Putting It All Together
sorted←{
⎕ct←⎕dct←0
⎕fr←1287
d←10|⎕dr ⍵
d∊0 2: ∇ ⎕ucs ⍵
d=9: ∇ 9 11○⍤1 0⊢⍵
~ 0 ∊ (2>⌿⍪⍵) ⍲ <\ 2≠⌿⍪⍵
}
Other Considerations
That ⍵⌷⍨⊂⍋⍵
is sorted is a necessary but not sufficient condition that ⍋⍵
is correct. For example, an “adversary” can supply the following results for ⍋⍵
so that ⍵⌷⍨⊂⍋⍵
is sorted:
?≢⍵
(≢⍵)⍴?≢⍵
¯1↓⍋⍵
∊ i {⊂⍵[?⍨≢⍵]}⌸⍨ ⍵⌷⍨⊂i←⍋⍵
The last expression randomly permutes the grade indices of equal cells, a result which violates the requirement that grade indices of equal cells are in ascending order. That is, grade must be stable.

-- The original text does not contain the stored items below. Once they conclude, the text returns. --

Lemma step_roots_apart st st' :
  Step st st' → nested_on_frames st → roots_apart st → roots_apart st'.
Proof.
  intros (i & t & Hi & Hc) Hnested [Hempty Hnd].
  assert (roots_apart (with_pending (delete i (pending st)) st)) as Hrest.
  { split; simpl.
    - by apply Forall_delete.
    - eapply sublist_NoDup; [exact Hnd | apply rootRefs_delete]. }
  pose proof (collectDeps_inv _ _ _ _ _ Hc)
    as (manifest & matched & mm & p & _ & _ & _ & _ & Hst).
  destruct (collectDeps_stacks _ _ _ Hc) as [->|(m' & mm' & Hstacks)];
    [done|].
  assert (pending st' =
          spawn (t_stack t) (default [] (m_dependencies mm))
            (stack_of st (t_stack t) ++ [frame_of (t_name t) matched mm])
          ++ delete i (pending st)) as Hpend.
  { destruct p; rewrite Hst; try reflexivity.
    exfalso. rewrite Hst in Hstacks.
    specialize (Hstacks (t_stack t)). rewrite decide_True in Hstacks by done.
    apply (f_equal length) in Hstacks. rewrite length_app in Hstacks.
    simpl in Hstacks. lia. }
  assert (t ∈ pending st) as Ht by (by apply list_elem_of_lookup_2 in Hi).
  split.
  - rewrite Hpend. apply Forall_app. split.
    + apply Forall_forall. intros c Hin Hroot. exfalso.
      unfold spawn in Hin.
      apply list_elem_of_fmap in Hin as [[dep range] [-> _]]. done.
    + apply Forall_forall. intros c Hin Hroot.
      rewrite Hstacks. simpl in Hstacks.
      rewrite Forall_forall in Hempty.
      assert (c ∈ pending st) as Hc'
        by (by apply list_elem_of_delete_inv in Hin).
      destruct (decide (t_stack c = t_stack t)) as [Heq|_];
        [exfalso | by apply Hempty].
      destruct (t_root t) eqn:Hroot_t.
      * by apply (rootRefs_other i t c (pending st)).
      * unfold nested_on_frames in Hnested. rewrite Forall_forall in Hnested.
        apply (Hnested t Ht Hroot_t). rewrite <- Heq. by apply Hempty.
  - rewrite Hpend. unfold rootRefs.
    rewrite filter_app, fmap_app.
    fold (rootRefs (spawn (t_stack t) (default [] (m_dependencies mm))
            (stack_of st (t_stack t) ++ [frame_of (t_name t) matched mm]))).
    rewrite rootRefs_spawn. simpl.
    eapply sublist_NoDup; [exact Hnd | apply rootRefs_delete].
Qed.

In Dyalog APL version 17.0, grade has been extended to work on non-simple arrays, the much discussed TAO, total array ordering. Checking that a non-simple array is sorted without using grade requires facilities discussed in the paper TAO Axioms and is beyond the scope of this note.
“None of the functions – × are permitted on characters.”
Those anybody know the rationale behind this design decision ?
In the original APL, extending the comparatives to characters was problematic on two accounts:
– There was no standard on how characters compare to each other applicable across systems.
– Ideally you’d want to compare character _vectors_ and not just individual characters, for example so that ‘first’ ≤ ‘last’ would be 1. But the comparatives are already specified as _scalar functions_ and ‘first’≤’last’ would signal LENGTH ERROR.